Nov 9, 201712:42 PMApplied Mindfulness
with Ed Maxwell
From marshmallows to mindfulness: How to achieve success through self-control
(page 1 of 2)
“The two most powerful warriors are patience and time,” according to Tolstoy. Delaying gratification to maximize one’s ROI testifies to the importance of patience. Yet so much works against our ability to cultivate patience, from urgent work requests to marketing appeals that emphasize we can have everything we want NOW.
The Stanford marshmallow experiment shows how delaying gratification leads to success. Researchers presented preschoolers with a choice: have one marshmallow now, or wait a few minutes and receive two marshmallows. The researchers followed up years later to see how the participants were doing. The ones who were able to wait for two marshmallows had outperformed their peers on a number of measures: they had higher SAT scores, they were less likely to use drugs, they enjoyed better social and emotional skills, and so on.

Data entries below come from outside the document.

(* ===== verification/EngineTypes.v ===== *)
(** * Engine data

    The part of the frame and of the SDK types that the stream engine looks at:
    [crates/foundation/cheetah-codec/src/frame.rs],
    [crates/sdk/cheetah-sdk/src/stream.rs], [event.rs], [error.rs] and [ids.rs].
    Fields of [AVFrame] that the engine only carries (codec, format, microsecond
    timestamps, duration, side data, origin) are left out; the payload stands for
    them. *)
From Stdlib Require Import Strings.Byte.
From S2P Require Import Prelude Timeline Codecs.

(** [bitflags] of [FrameFlags]. *)
Definition FLAG_KEY : Z := Z.shiftl 1 0.
Definition FLAG_DISCONTINUITY : Z := Z.shiftl 1 6.
Definition FLAG_DROPPABLE : Z := Z.shiftl 1 9.

Definition contains (flags flag : Z) : bool := Z.land flags flag =? flag.

Record AVFrame : Set := mk_frame {
  track_id : Z;
  media_kind : MediaKind;
  pts : Z;
  dts : Z;
  timebase : Timebase;
  flags : Z;
  payload : list byte
}.

Definition is_key (f : AVFrame) : bool := contains (flags f) FLAG_KEY.
Definition is_discontinuity (f : AVFrame) : bool := contains (flags f) FLAG_DISCONTINUITY.
Definition is_droppable (f : AVFrame) : bool := contains (flags f) FLAG_DROPPABLE.

Inductive BackpressurePolicy : Set :=
| DropDroppableFirst | DropUntilNextKeyframe | DisconnectOnOverflow.

#[export] Instance BackpressurePolicy_eq_dec : EqDecision BackpressurePolicy.
Proof. solve_decision. Defined.

Inductive DispatchResult : Set := Accepted | DroppedByPolicy | RejectedClosed.

#[export] Instance DispatchResult_eq_dec : EqDecision DispatchResult.
Proof. solve_decision. Defined.

Inductive BootstrapMode : Set := BootNone | LiveTail | FullGop.

Record BootstrapPolicy : Set := mk_policy {
  mode : BootstrapMode;
  max_bootstrap_age_ms : option Z;
  max_bootstrap_frames : nat;
  wait_for_next_random_access_point : bool
}.

Record MediaFilter : Set := mk_filter { enable_video : bool; enable_audio : bool }.

Record SubscriberOptions : Set := mk_sub_options {
  queue_capacity : nat;
  backpressure : BackpressurePolicy;
  bootstrap_policy : BootstrapPolicy;
  media_filter : MediaFilter
}.

Record PublisherOptions : Set := mk_pub_options {
  announce_tracks : bool;
  protocol : string;
  remote_endpoint : option string
}.

(** Namespace and path. *)
Definition StreamKey : Set := (string * string)%type.
Definition stream_key_string (k : StreamKey) : string := fst k +:+ "/" +:+ snd k.

(** Message texts are left out. *)
Inductive SdkError : Set :=
| NotFound | AlreadyExists | InvalidArgument | Conflict | Unavailable | Internal.

Inductive StreamEventKind : Set :=
| PublisherOpened | SubscriberOpened | SubscriberClosed | StreamClosed | FrameDropped.

Record StreamEvent : Set := mk_event {
  ev_key : StreamKey;
  ev_kind : StreamEventKind;
  ev_stream_id : option Z;
  ev_subscriber_id : option Z;
  ev_dispatch_result : option DispatchResult
}.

Being able to delay gratification requires much self-control. We may think we can’t grow our self-control because many of us believe in the old, inaccurate assumption that we are stuck with the brains we’re born with. In the last 15 years, scientists have demonstrated our brains can and do change significantly over time, a concept known as neuroplasticity.
While we cannot change everything about our brains — genetics and our environment still play a large role — we can consciously shape many of these changes by what we do and don’t do, by what we think about, and how we think about these things.
Neuroplasticity is incredibly liberating, but it also places responsibility on us to make our brains the best they can be. Fortunately, scientists have discovered ways to strengthen our brains. One such way is practicing mindfulness.
Practicing mindfulness is to your brain what lifting weights is to your muscles. It offers an array of benefits, including greater focus and more happiness, but the bottom line is that it makes your brain better, especially with regard to self-control.
Even small doses can make a big impact. A group of undergrads practiced for 20 minutes a day for just five days, and they showed improvements in a number of facets of self-regulation, including decreases in hormones associated with stress like cortisol.
Cultivating mindfulness produces greater self-control because it helps one to observe thoughts, emotions, urges, and cravings inside oneself without needing to act on them. Indeed, mindfulness is so effective at this that practicing mindfulness helps addicts break their entrenched habits.